The use of a new twin-electrode thin-layer cell to the study of homogeneous processes coupled to electrode reactions

Automated Measurement of Electrogenerated Redox Species Degradation Using Multiplexed Interdigitated Electrode Arrays

Characterizing the decomposition of electrogenerated species in solution is essential for applications involving electrosynthesis, homogeneous electrocatalysis, and energy storage with redox flow batteries. In this work, we present an automated, multiplexed, and highly robust platform for determining the rate constant of chemical reaction steps following electron transfer, known as the EC mechanism. We developed a generation-collection methodology based on microfabricated interdigitated electrode arrays (IDAs) with variable gap widths on a single device. Using a combination of finite-element simulations and statistical analysis of experimental data, our results show that the natural logarithm of collection efficiency is linear with respect to gap width, and this quantitative analysis is used to determine the decomposition rate constant of the electrogenerated species (k _c).
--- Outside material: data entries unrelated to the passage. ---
(* ===== verification/AcpHost.v ===== *)
(** * The ACP host (crates/acp-host/src/runtime)

    Turns of the inner runtime, from prompt to terminal evidence.  The host is a set
    of tasks over one locked state: the command loop, the handlers of updates and of
    permission requests, one monitor per turn, one task per replay.  What a task does
    under the lock is one function here; [host_act] runs one such step, chosen by the
    surroundings, and [run_host] a list of them, in any order.  What the runtime sends,
    the clock and the identifiers drawn are arguments of the steps.  A notification is
    first made and then sent: [h_pending] holds those whose task has not reached the
    channel yet.  The receiving end of the channel is the main loop of the plugin,
    which lives as long as the host. *)

From stdpp Require Import gmap.
From S2P Require Import Prelude Action Proto Schema Observations Sessions HarnessClient.
From S2P Require Import Supervisor Controller Projection AcpSession.

Section host.
Context `{J : SerdeJson} {JT : JsonTree} {AL : AcpLibraries}.
Context (sha256_hex : string → string).

(** ** Setters *)

Definition with_next (next : Z) (a : HostTurn) : HostTurn :=
  {| ht_turn := ht_turn a; ht_fence := ht_fence a; ht_next_event_seq := next;
     ht_policy := ht_policy a; ht_captured_bytes := ht_captured_bytes a;
     ht_assistant_messages := ht_assistant_messages a; ht_tool_calls := ht_tool_calls a;
     ht_usage := ht_usage a; ht_watch := ht_watch a |}.
Definition with_capture (captured : Z) (messages : list AssistantMessage) (a : HostTurn)
    : HostTurn :=
  {| ht_turn := ht_turn a; ht_fence := ht_fence a; ht_next_event_seq := ht_next_event_seq a;
     ht_policy := ht_policy a; ht_captured_bytes := captured;
     ht_assistant_messages := messages; ht_tool_calls := ht_tool_calls a;
     ht_usage := ht_usage a; ht_watch := ht_watch a |}.
Definition with_tools (calls : Z) (usage : Value) (watch : TurnWatch) (a : HostTurn) : HostTurn :=
  {| ht_turn := ht_turn a; ht_fence := ht_fence a; ht_next_event_seq := ht_next_event_seq a;
     ht_policy := ht_policy a; ht_captured_bytes := ht_captured_bytes a;
     ht_assistant_messages := ht_assistant_messages a; ht_tool_calls := calls;
     ht_usage := usage; ht_watch := watch |}.
(** [activity.send_replace(now_ms())], [cancellation.send_replace(Some(reason))] *)
Definition report_activity (a : HostTurn) : HostTurn :=
  let w := ht_watch a in
  with_tools (ht_tool_calls a) (ht_usage a)
    {| w_activity := S (w_activity w); w_cancellation := w_cancellation w;
       w_cancellations := w_cancellations w |} a.
Definition send_cancellation (reason : string) (a : HostTurn) : HostTurn :=
  let w := ht_watch a in
  with_tools (ht_tool_calls a) (ht_usage a)
    {| w_activity := w_activity w; w_cancellation := Some reason;
       w_cancellations := S (w_cancellations w) |} a.

(** ** Folding updates into a turn (runtime/update.rs) *)

Definition on_last {A} (f : A → A) (l : list A) : list A :=
  match rev l with x :: before => rev (f x :: before) | [] => [] end.
Definition with_last_seq (event_seq : Z) (m : AssistantMessage) : AssistantMessage :=
  {| am_message_id := am_message_id m; am_content := am_content m; am_complete := am_complete m;
     am_first_event_seq := am_first_event_seq m; am_last_event_seq := event_seq |}.
Definition push_content (content : list Value) (complete : bool) (m : AssistantMessage)
    : AssistantMessage :=
  {| am_message_id := am_message_id m; am_content := am_content m ++ content;
     am_complete := am_complete m && complete;
     am_first_event_seq := am_first_event_seq m; am_last_event_seq := am_last_event_seq m |}.
Definition on_message (f : AssistantMessage → AssistantMessage) (captured : Z) (a : HostTurn)
    : HostTurn :=
  with_capture captured (on_last f (ht_assistant_messages a)) a.

Definition capture_limit (a : HostTurn) : Z := tp_max_captured_output_bytes (ht_policy a).
Definition remaining_capture (a : HostTurn) : Z :=
  Z.max 0 (capture_limit a - ht_captured_bytes a).

(** [messageId]: absent and null are no identifier. *)
Definition chunk_message_id (update : Value) : option string + DriverError :=
  match json_get "messageId" update with
  | None => inl None
  | Some value =>
      if value ==? json_null then inl None
      else match json_as_str value with
           | Some id => inl (Some id)
           | None => inr (DriverError.Protocol "agent messageId must be a string or null")
           end
  end.
(** Creates the message of a chunk, unless it continues the last one. *)
Definition begin_message (message_id : option string) (event_seq : Z)
    : action HostTurn DriverError unit :=
  let! messages := look ht_assistant_messages in
  if (am_message_id <$> last messages) ==? Some message_id then done_with tt else
  try_ (match message_id with
        | Some id =>
            reject (existsb (λ m, am_message_id m ==? Some id) messages)
              (DriverError.Protocol
                 ("agent messageId " +:+ id +:+ " reappeared after a different message"))
        | None => inl tt
        end) ;!
  act (λ a, with_capture (ht_captured_bytes a)
              (messages ++ [{| am_message_id := message_id; am_content := []; am_complete := true;
                               am_first_event_seq := event_seq;
                               am_last_event_seq := event_seq |}]) a).
(** [captured["text"] = Value::String(..)]: [content] is an object, for it has a
    member, so the insertion is never refused. *)
Definition truncated_text (content : Value) (text : string) : Value :=
  default content (json_insert "text" (json_string text) content).
(** The text or value a chunk adds to the last message, within the bytes left. *)
Definition capture_content (content : Value) : action HostTurn DriverError unit :=
  let! remaining := look remaining_capture in
  if get_str "type" content ==? Some "text" then
    match get_str "text" content with
    | None => throw (DriverError.Protocol "agent text chunk omitted text")
    | Some text =>
        if str_len text <=? remaining then
          act (λ a, on_message (push_content [content] true) (ht_captured_bytes a + str_len text) a)
        else
          let end_ := floor_boundary text (Z.to_nat (Z.min remaining (str_len text))) in
          act (λ a, on_message
                      (push_content
                         (if (0 <? end_)%nat
                          then [truncated_text content (String.substring 0 end_ text)] else [])
                         false)
                      (capture_limit a) a)
    end
  else
    match to_json content with
    | None => throw (DriverError.Json json_error)
    | Some encoded =>
        if str_len encoded <=? remaining then
          act (λ a, on_message (push_content [content] true)
                      (ht_captured_bytes a + str_len encoded) a)
        else act (λ a, on_message (push_content [] false) (capture_limit a) a)
    end.
Definition capture_update (event_seq : Z) (update : Value) : action HostTurn DriverError unit :=
  let kind := get_str "sessionUpdate" update in
  act (λ a, if kind ==? Some "usage_update"
            then with_tools (ht_tool_calls a) update (ht_watch a) a else a) ;!
  if kind !=? Some "agent_message_chunk" then done_with tt else
  let! message_id := try_ (chunk_message_id update) in
  let! content := try_ (match json_get "content" update with
                        | Some content => inl content
                        | None =>
                            inr (DriverError.Protocol "agent message chunk omitted content")
                        end) in
  begin_message message_id event_seq ;!
  act (λ a, on_message (with_last_seq event_seq) (ht_captured_bytes a) a) ;!
  capture_content content.

Definition recognized_activity (classification : string) : bool :=
  bool_decide (classification ∈
    ["agent_message_content"; "reasoning_content"; "tool_call"; "tool_call_update";
     "plan_update"]).
(** What [handle_session_update] does with the active turn, under the lock. *)
Definition observe_update (now : Z) (update : Value) : action HostTurn DriverError TurnEvent :=
  let! event_seq := look ht_next_event_seq in
  let! next := try_ (match checked_add_u64 event_seq 1 with
                     | Some next => inl next
                     | None => inr (DriverError.Protocol "event sequence overflowed")
                     end) in
  act (with_next next) ;!
  let classification := classify_update update in
  act (λ a, if recognized_activity classification then report_activity a else a) ;!
  capture_update event_seq update ;!
  act (λ a, if classification ==? "tool_call"
            then with_tools (saturating_add_u64 (ht_tool_calls a) 1) (ht_usage a) (ht_watch a) a
            else a) ;!
  act (λ a, if tb_limit (tp_tool_budget (ht_policy a)) <? ht_tool_calls a
            then send_cancellation "tool_budget" a else a) ;!
  look (λ a, {| te_fence := ht_fence a; te_event_seq := event_seq; te_observed_at_ms := now;
                te_classification := classification;
                te_raw_update := bound_json sha256_hex update (capture_limit a) |}).

(** Runs [m] on the active turn of a session, and keeps what it did when it failed. *)
Definition on_active {A} (session_ref : string) (session : SessionState) (turn : HostTurn)
    (m : action HostTurn DriverError A) : action SharedState DriverError A := λ s,
  let (turn', r) := m turn in
  (put_session session_ref (with_active (Some turn') session) s, r).

(** [handle_session_update] up to the channel: what it makes, if anything, with the
    turn it belongs to. *)
Definition handle_session_update (now : Z) (raw : Value)
    : action SharedState DriverError (option (option nat * HarnessAcpNotification)) :=
  match get_str "sessionId" raw with
  | None => throw (DriverError.Protocol "session/update omitted sessionId")
  | Some session_ref =>
  match json_get "update" raw with
  | None => throw (DriverError.Protocol "session/update omitted update")
  | Some update =>
  let! sessions := look sh_sessions in
  match sessions !! session_ref with
  | None => done_with None
  | Some session =>
  match ss_capturing session with
  | Some capture =>
      let (capture', entry) := capture_transcript_entry now capture session_ref update in
      act (put_session session_ref (with_capturing (Some capture') session)) ;!
      done_with ((λ entry, (None, NTranscriptEntry entry)) <$> entry)
  | None =>
  match ss_active session with
  | None => done_with None
  | Some turn =>
      let! event := on_active session_ref session turn (observe_update now update) in
      done_with (Some (Some (ht_turn turn), NTurnEvent event))
  end
  end
  end
  end
  end.

(** ** Permission requests (runtime/permission.rs) *)

Definition with_permissions (permissions : gmap string ExecutionFence)
    (receivers : gmap string (option PermissionOutcome)) (s : SharedState) : SharedState :=
  {| sh_sessions := sh_sessions s; sh_permissions := permissions; sh_receivers := receivers;
     sh_closed := sh_closed s |}.

(** What the handler does with the active turn: the event number is a [u64] that
    [+=] adds to. *)
Definition observe_permission (now : Z) (permission_id : string) (raw : Value)
    : action HostTurn DriverError PermissionRequested :=
  let! event_seq := look ht_next_event_seq in
  act (with_next (wrap_u64 (event_seq + 1))) ;!
  act report_activity ;!
  look (λ a,
    let expiry := Z.min (tp_idle_timeout_ms (ht_policy a)) (tp_wall_timeout_ms (ht_policy a)) in
    {| pq_fence := ht_fence a; pq_permission_id := permission_id; pq_event_seq := event_seq;
       pq_tool_call := default json_null (json_get "toolCall" raw);
       pq_options := default [] (json_get "options" raw ≫= json_as_array);
       pq_expires_at_ms := saturate_i64 (now + default i64_max (i64_try_from expiry)) |}).
(** [handle_permission_request] up to the channel. *)
Definition handle_permission_request (now : Z) (permission_id : string) (raw : Value)
    : action SharedState DriverError (nat * PermissionRequested) :=
  match get_str "sessionId" raw with
  | None => throw (DriverError.Protocol "permission request omitted sessionId")
  | Some session_ref =>
  let! sessions := look sh_sessions in
  match sessions !! session_ref with
  | None => throw (DriverError.Protocol "permission request references unknown session")
  | Some session =>
  match ss_active session with
  | None => throw (DriverError.Protocol "permission request arrived outside an active turn")
  | Some turn =>
      let! event := on_active session_ref session turn (observe_permission now permission_id raw) in
      act (λ s, with_permissions (<[permission_id := pq_fence event]> (sh_permissions s))
                  (<[permission_id := None]> (sh_receivers s)) s) ;!
      done_with (ht_turn turn, event)
  end
  end
  end.
(** The end of the wait on the one-shot channel, which takes the receiver away: an
    answer that was sent, a sender that was dropped, or the deadline. *)
Definition permission_outcome (permission_id : string) : SharedState → SharedState * PermissionOutcome :=
  λ s, (with_permissions (sh_permissions s) (delete permission_id (sh_receivers s)) s,
        match sh_receivers s !! permission_id with
        | Some (Some outcome) => outcome
        | _ => Cancelled
        end).
Definition forget_permission (permission_id : string) (s : SharedState) : SharedState :=
  with_permissions (delete permission_id (sh_permissions s)) (sh_receivers s) s.
(** The body of the reply to the runtime. *)
Definition permission_reply (outcome : PermissionOutcome) : Value :=
  match outcome with
  | Selected option_id =>
      json_object [("outcome", json_object [("outcome", json_string "selected");
                                            ("optionId", json_string option_id)])]
  | Cancelled => json_object [("outcome", json_object [("outcome", json_string "cancelled")])]
  end.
The integrated IDA method is used in a series of experiments to measure k _c values between ∼0.01 and 100 s^-1 in aqueous and nonaqueous solvents and at concentrations as high as 0.5 M of the redox-active species, conditions that are challenging to address using standard methods based on conventional macroelectrodes. The versatility of our approach allows for characterization of a wide range of reactions including intermolecular cyclization, hydrolysis, and the decomposition of candidate molecules for redox flow batteries at variable concentration and water content. Overall, this new experimental platform presents a straightforward automated method to assess the degradation of redox species in solution with sufficient flexibility to enable high-throughput workflows.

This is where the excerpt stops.